3        L’article 39, paragraphe 2, de la loi de 2005 relative aux ententes (Kartellgesetz 2005, ci-après le «KartG») énonce:

«Les personnes qui ne sont pas parties à la procédure ne peuvent accéder au dossier du tribunal de la concurrence qu’avec l’accord des parties».

4        L’article 219 du code de procédure civile (Zivilprozessordnung, ci-après la «ZPO») dispose:

«1.      Les parties peuvent consulter et faire établir, à leurs frais, des copies et relevés de l’ensemble des dossiers concernant leur affaire et se trouvant au tribunal (dossier du procès), à l’exception des projets d’arrêts et d’ordonnances, des procès-verbaux de discussion et votes du tribunal et des pièces écrites contenant des dispositions disciplinaires.

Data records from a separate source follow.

(* ===== verification/ClientExample.v ===== *)
(** * A chain to try the client and the liquidator on

    The market of [Creation] with its lender, and a borrower whose collateral has lost value,
    as accounts in bytes, with the accounts of their oracles; and a node that answers every
    request from these accounts. *)
From stdpp Require Import gmap.
From S2P Require Import Prelude.
From S2P Require Import Errors.
From S2P Require Import Monad.
From S2P Require Import FixedPoint.
From S2P Require Import FixedFacts.
From S2P Require Import Bytes.
From S2P Require Import PodOption.
From S2P Require Import Pda.
From S2P Require Import OracleRate.
From S2P Require Import Oracle.
From S2P Require Import GlobalConfig.
From S2P Require Import SupplyPosition.
From S2P Require Import BorrowPosition.
From S2P Require Import Market.
From S2P Require Import MarketWrapper.
From S2P Require Import Creation.
From S2P Require Import Accounts.
From S2P Require Import Events.
From S2P Require Import Program.
From S2P Require Import Borsh.
From S2P Require Import InstructionCodec.
From S2P Require Import TxBuilder.
From S2P Require Import TxFacts.
From S2P Require Import LedgerExample.
From S2P Require Import Layout.
From S2P Require Import RpcExt.
From S2P Require Import ReadClient.
From S2P Require Import ReadClientFacts.
From S2P Require Import Liquidator.
From S2P Require Import MarketConfig.
From S2P Require Import SupplyVault.
From S2P Require Import CollateralVault.
From S2P Require Import IxBuilders.

(** ** A node *)

#[global] Instance matches_dec a f : Decision (matches a f).
Proof. destruct f; cbn; apply _. Defined.

Definition node_of (chain : ChainState) : ArchRpc := {|
  get_multiple_accounts := fun ks => Ok ((fun k => mkKeyed k <$> chain !! k) <$> ks);
  get_program_accounts := fun program fs =>
    Ok (filter (fun '(_, a) => ra_owner a = program /\ Forall (matches a) (default [] fs))
          (map_to_list chain));
  read_account_info := fun k => ok_or (RequestFailed String.EmptyString) (chain !! k) |}.

Lemma filter_keys_NoDup {A} (P : Pubkey * A -> Prop) `{!forall x, Decision (P x)} l :
  NoDup (fst <$> l) -> NoDup (fst <$> filter P l).
Proof.
  induction l as [| x l IH]; [done |]. rewrite filter_cons, fmap_cons, list.NoDup_cons.
  intros [Hx Hl]. case_decide; [| auto]. rewrite fmap_cons, list.NoDup_cons. split; [| auto].
  intros (y & Hy & Hin)%list_elem_of_fmap. apply Hx. apply list_elem_of_filter in Hin as [_ Hin].
  rewrite Hy. by apply list_elem_of_fmap_2.
Qed.

Lemma node_answers chain : answers (node_of chain) chain.
Proof.
  split; cbn.
  - by intros ks r [= <-].
  - intros program fs r [= <-]. split.
    + apply filter_keys_NoDup, NoDup_fst_map_to_list.
    + intros k a. rewrite list_elem_of_filter, elem_of_map_to_list. cbn. tauto.
  - intros k a. apply ok_or_ok.
Qed.

(** ** The accounts *)

#[local] Existing Instances fixed_ref fixed_ref_laws pda_ex client_build_ex chain_ex borsh_ref.

Definition borrower_key : Pubkey :=
  Eval vm_compute in fst (find_borrow_position_pda id (key_ex 8) (key_ex 21)).
Definition lender_key : Pubkey :=
  Eval vm_compute in fst (find_supply_position_pda id (key_ex 8) (key_ex 20)).
Definition global_key : Pubkey := Eval vm_compute in fst (find_global_config_pda id).

(** A price of eight decimals, published at a time. *)
Definition price_account (feed : list Z) (price time : Z) : RpcAccount :=
  mkRpcAccount (key_ex 9)
    (feed ++ le_bytes 8 price ++ le_bytes 8 0 ++ le_bytes 8 (-8) ++ le_bytes 8 time
     ++ replicate 56 0 ++ key_ex 33).

Definition chain_1 : ChainState :=
  list_to_map
    [(key_ex 8, mkRpcAccount id (bytes_of market_pod (fst borrowed)));
     (borrower_key, mkRpcAccount id (bytes_of borrow_position_pod (snd borrowed)));
     (lender_key, mkRpcAccount id (bytes_of supply_position_pod (snd lent)));
     (global_key, mkRpcAccount id (bytes_of global_config_pod global_ex));
     (key_ex 10, price_account (key_ex 10) 100000000 1000);
     (key_ex 11, price_account (key_ex 11) 5430000000 1000);
     (key_ex 5, mkRpcAccount (key_ex 50) [8]);
     (key_ex 7, mkRpcAccount (key_ex 50) [7])].

Definition token_ex (l : list Z) : option TokenAccount :=
  match l with
  | [7] => Some (mkTokenAccount (key_ex 6) (key_ex 8))
  | [8] => Some (mkTokenAccount (key_ex 4) (key_ex 8))
  | _ => None
  end.
Definition no_mint (l : list Z) : option Mint := None.

Definition reloaded : Single.AutaraReadClientImpl :=
  snd (Single.reload id (node_of chain_1) 1000 Single.new).

Lemma reload_ex : Single.reload id (node_of chain_1) 1000 Single.new = (Ok tt, reloaded).
Proof.
  unfold reloaded. assert (fst (Single.reload id (node_of chain_1) 1000 Single.new) = Ok tt)
    by (vm_compute; reflexivity). by destruct (Single.reload _ _ _ _) as [r s]; cbn in *; subst.
Qed.

Lemma nothing_remembered : remembered chain_1 (Single.oracle_map Single.new).
Proof. intros k [x Hx]. cbn in Hx. by rewrite lookup_empty in Hx. Qed.

(** ** A request *)

#[local] Instance codec_1 : AccountCodec := bytemuck_codec token_ex no_mint.

Definition ask_1 : Request := RDepositCollateral (key_ex 8) 700.
Definition roles_1 : list Pubkey :=
  [key_ex 8; borrower_key; key_ex 21; ata (key_ex 21) (collateral_mint (fst borrowed));
   collateral_vault_key (fst borrowed); supply_oracle_of (fst borrowed);
   collateral_oracle_of (fst borrowed)].

Lemma requested_1 :
  requested (RC := chain_client chain_1) (key_ex 21) (store_of chain_1) ask_1
    (Ix.DepositAplCollateral 700) roles_1.
Proof.
  apply (q_deposit_collateral (RC := chain_client chain_1) (key_ex 21) (store_of chain_1)
           (key_ex 8) (fst borrowed) borrower_key 700).
  - split; [by vm_compute |]. split; [exists (fst borrowed); split; [by vm_compute | done] |].
    split; (eexists; split; [by vm_compute |]; split; [vm_compute; reflexivity | by vm_compute]).
  - split; [by vm_compute |]. exists (snd borrowed). by vm_compute.
  - eexists. split; [by vm_compute |]. split; [vm_compute; reflexivity | by vm_compute].
Qed.

Lemma priced_1 : priced chain_1 1000 (key_ex 8).
Proof.
  intros m Hm. assert (m = fst borrowed) as ->.
  { assert (E : accounts_of market_pod id chain_1 !! key_ex 8 = Some (fst borrowed))
      by (vm_compute; reflexivity). congruence. }
  apply is_Some_alt. vm_compute. exact I.
Qed.


(** ** The caches *)

Definition shared_1 : Shared.AutaraSharedState :=
  snd (Shared.reload id (node_of chain_1) 1000 Shared.new).

Lemma shared_reload_ex : Shared.reload id (node_of chain_1) 1000 Shared.new = (Ok tt, shared_1).
Proof.
  unfold shared_1. assert (fst (Shared.reload id (node_of chain_1) 1000 Shared.new) = Ok tt)
    by (vm_compute; reflexivity). by destruct (Shared.reload _ _ _ _) as [r s]; cbn in *; subst.
Qed.

Lemma caches_agree_witness :
  Shared.borrow_position_map shared_1 = Single.borrow_position_map reloaded /\
  Single.borrow_position_map reloaded !! borrower_key = Some (snd borrowed).
Proof.
  destruct (caches_agree (node_of chain_1) (node_of chain_1) chain_1 1000 Single.new reloaded
              Shared.new shared_1) as (_ & H & _).
  - apply node_answers.
  - apply node_answers.
  - exact nothing_remembered.
  - exact nothing_remembered.
  - cbn. rewrite dom_empty_L. set_solver.
  - cbn. rewrite dom_empty_L. set_solver.
  - exact reload_ex.
  - exact shared_reload_ex.
  - split; [exact H | vm_compute; reflexivity].
Defined.

(** The value of the lender's shares, and the health of the borrower. *)
Lemma user_positions_witness :
  exists i, i ∈ borrow_positions (user_positions (Single.read_client id 1000 reloaded) (key_ex 21))
            /\ bi_borrow_position i = snd borrowed.
Proof.
  pose proof (user_positions_are_those_of_the_chain (node_of chain_1) chain_1 1000 1000
    Single.new reloaded (key_ex 21) (node_answers _) nothing_remembered reload_ex) as [_ H].
  destruct (current chain_1 1000 1000 (key_ex 8)) as [w |] eqn:E;
    [| exfalso; revert E; vm_compute; discriminate].
  exists (borrow_info w (snd borrowed)). split; [| reflexivity]. apply H.
  exists (key_ex 8), w, (snd borrowed). split; [exact E |]. split; [vm_compute; reflexivity |].
  reflexivity.
Defined.

(** ** The liquidator *)

(** Two pools, of which the second gives more, and one that fails. *)
Definition api_ex : SwapApi := {|
  fetch_whirlpools_by_token_pair := fun _ _ =>
    Ok [Initialized (mkPool (key_ex 60)); Uninitialized; Initialized (mkPool (key_ex 61));
        Initialized (mkPool (key_ex 62))];
  swap_instructions := fun pool amount _ _ _ =>
    if bool_decide (pool = key_ex 60) then Ok (ExactIn 7 6)
    else if bool_decide (pool = key_ex 61) then Ok (ExactIn 9 8)
    else Err (Message String.EmptyString) |}.

Lemma best_quote_witness :
  first_best [(key_ex 60, 7, 6); (key_ex 61, 9, 8)] (Some (key_ex 61, ExactIn 9 8)).
Proof.
  assert (H : Router.best_quote_exact_in api_ex (key_ex 6) (key_ex 4) 1000 None Router.new
    = (Ok (Some (key_ex 61, ExactIn 9 8)),
       Router.put_pools (Router.sort_pair (key_ex 6) (key_ex 4))
         [mkPool (key_ex 60); mkPool (key_ex 61); mkPool (key_ex 62)] Router.new))
    by (vm_compute; reflexivity).
  exact (proj2 (best_quote_is_best _ _ _ _ _ _ _ _ H)).
Defined.

Definition turn_ex : Result () (list Log) * (Single.AutaraReadClientImpl * Router.SwapRouter) :=
  turn id (node_of chain_1) api_ex 1000 1000 (Single.new, Router.new).

(** The collateral is worth too little. *)
Lemma unhealthy_1 :
  match current chain_1 1000 1000 (key_ex 8) with
  | Some w =>
    match MarketWrapper.borrow_position_health w (snd borrowed) with
    | Ok h => negb (i_ltb (ltv h)
                (MarketConfig.unhealthy_ltv (MarketConfig.ltv_config
                   (config (MarketWrapper.market w)))))
    | _ => false
    end
  | None => false
  end = true.
Proof. vm_compute. reflexivity. Qed.

Lemma scanner_witness : exists log, fst turn_ex = Ok log /\ borrower_key ∈ flagged log.
Proof.
  destruct turn_ex as [r s] eqn:E. assert (Hr : exists log, r = Ok log).
  { assert (H : is_ok (fst turn_ex) = true) by (vm_compute; reflexivity). rewrite E in H.
    destruct r; [by eexists | discriminate | discriminate]. }
  destruct Hr as [log ->]. exists log. split; [reflexivity |].
  destruct (scanner_finds_liquidatable_positions (node_of chain_1) chain_1 api_ex 1000 1000
    (Single.new, Router.new) log s reloaded borrower_key (snd borrowed) (node_answers _)
    nothing_remembered reload_ex E ltac:(vm_compute; reflexivity)) as [H _].
  apply H. clear H E. change (BorrowPosition.market (snd borrowed)) with (key_ex 8).
  pose proof unhealthy_1 as Hu.
  destruct (current chain_1 1000 1000 (key_ex 8)) as [w |]; [| discriminate Hu].
  destruct (MarketWrapper.borrow_position_health w (snd borrowed)) as [h | |] eqn:Eh;
    [| discriminate Hu..].
  exists w, h. split; [reflexivity |]. split; [exact Eh |]. by destruct (i_ltb _ _).
Defined.

(** * A request to try the agreement on

    The borrower of [LedgerExample] deposits collateral through the client. *)

(** As [codec_ex], with the token account of the supply vault. *)
Definition client_codec_ex : AccountCodec := {|
  market_of_bytes := @market_of_bytes codec_ex;
  supply_position_of_bytes := @supply_position_of_bytes codec_ex;
  borrow_position_of_bytes := @borrow_position_of_bytes codec_ex;
  global_config_of_bytes := @global_config_of_bytes codec_ex;
  whitelist_entry_of_bytes := @whitelist_entry_of_bytes codec_ex;
  token_account_of_bytes := fun b =>
    match b with
    | [7] => Some (mkTokenAccount (key_ex 6) market_key)
    | [8] => Some (mkTokenAccount (key_ex 4) market_key)
    | _ => None
    end;
  mint_of_bytes := @mint_of_bytes codec_ex |}.

Definition store_ex : Store := fun k =>
  if bool_decide (k = market_key) then (id, [1])
  else if bool_decide (k = position_key) then (id, [2])
  else if bool_decide (k = key_ex 5) then (key_ex 50, [8])
  else if bool_decide (k = key_ex 7) then (key_ex 50, [7])
  else (key_ex 52, []).

Definition client_ex : AutaraReadClient := {|
  get_market := fun k => if bool_decide (k = market_key) then Some market_1 else None;
  get_supply_position := fun _ _ => (key_ex 32, None);
  get_borrow_position := fun _ _ => (position_key, Some position_1) |}.

#[local] Existing Instances pda_ex chain_ex client_codec_ex borsh_ref client_ex.

Definition ask_ex : Request := RDepositCollateral market_key 700.
Definition roles_ex : list Pubkey :=
  [market_key; position_key; key_ex 21; ata (key_ex 21) (collateral_mint market_1);
   collateral_vault_key market_1; supply_oracle_of market_1; collateral_oracle_of market_1].

Lemma requested_ex : requested (key_ex 21) store_ex ask_ex deposit_ix roles_ex.
Proof.
  apply (q_deposit_collateral (key_ex 21) store_ex market_key market_1 position_key 700).
  - split; [by vm_compute |]. split; [exists market_1; split; [by vm_compute | done] |].
    split; (eexists; split; [by vm_compute |]; split; [vm_compute; reflexivity | by vm_compute]).
  - split; [done |]. exists position_1. by vm_compute.
  - eexists. split; [by vm_compute |]. split; [vm_compute; reflexivity | by vm_compute].
Qed.

Lemma client_witness :
  exists pre i, build (key_ex 21) ask_ex = Ok (pre ++ [i]) /\ ix_program_id i = id /\
    deserialize (ix_data i) = Some (deposit_ix, []) /\
    roles deposit_ix (present store_ex <$> ix_accounts i) = Ok roles_ex /\
    Forall (signed_by_user (key_ex 21) deposit_ix) (ix_accounts i).
Proof.
  apply (client_requests_are_accepted (key_ex 21) store_ex ask_ex deposit_ix roles_ex);
    [exact requested_ex | cbn; widths_lia].
Defined.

2.      Avec l’accord des deux parties, des tiers peuvent, de la même façon, consulter et obtenir, à leurs frais, des copies et relevés, pour autant que cette mesure n’est pas contraire à l’intérêt légitime supérieur d’une autre personne ou à des intérêts publics supérieurs au sens de l’article 26, paragraphe 2, première phrase, de la loi relative à la protection des données de 2000 [Datenschutzgesetz 2000]. À défaut d’un tel accord, un tiers peut consulter et prendre copie des dossiers uniquement s’il démontre l’existence d’un intérêt juridique.

[...]»

 Le litige au principal et les questions préjudicielles

5        Par une décision du 26 mars 2010, l’Oberlandesgericht Wien a infligé des amendes d’un montant total de 1,5 million d’euros à Donau Chemie e.a. pour la violation, notamment, de l’article 101 TFUE sur le marché de gros des produits chimiques pour l’imprimerie. Par une décision du 4 octobre 2010, l’Oberster Gerichtshof a confirmé, en appel, cette décision de l’Oberlandesgericht Wien, qui est ainsi passée en force de chose jugée.

6        Le VDMT a été créé en vue de défendre les intérêts de ses membres, parmi lesquels figurent, notamment, des entreprises du secteur de l’imprimerie. Le 3 juillet 2011, il a, conformément à l’article 219, paragraphe 2, de la ZPO, demandé à l’Oberlandesgericht Wien l’accès au dossier afférent à la procédure judiciaire opposant la BWB à Donau Chemie e.a. Cette demande avait pour finalité de recueillir des éléments permettant d’examiner, en particulier, la nature et le montant du préjudice éventuellement subi par les membres du VDMT en raison des infractions commises par Donau Chemie e.a., et d’apprécier l’opportunité d’engager une action en réparation à l’encontre de ces entreprises.

7        S’appuyant sur l’article 39, paragraphe 2, du KartG, toutes les parties à la procédure judiciaire opposant la BWB à Donau Chemie e.a. ont en substance refusé de consentir à ce que le VDMT soit autorisé à accéder audit dossier.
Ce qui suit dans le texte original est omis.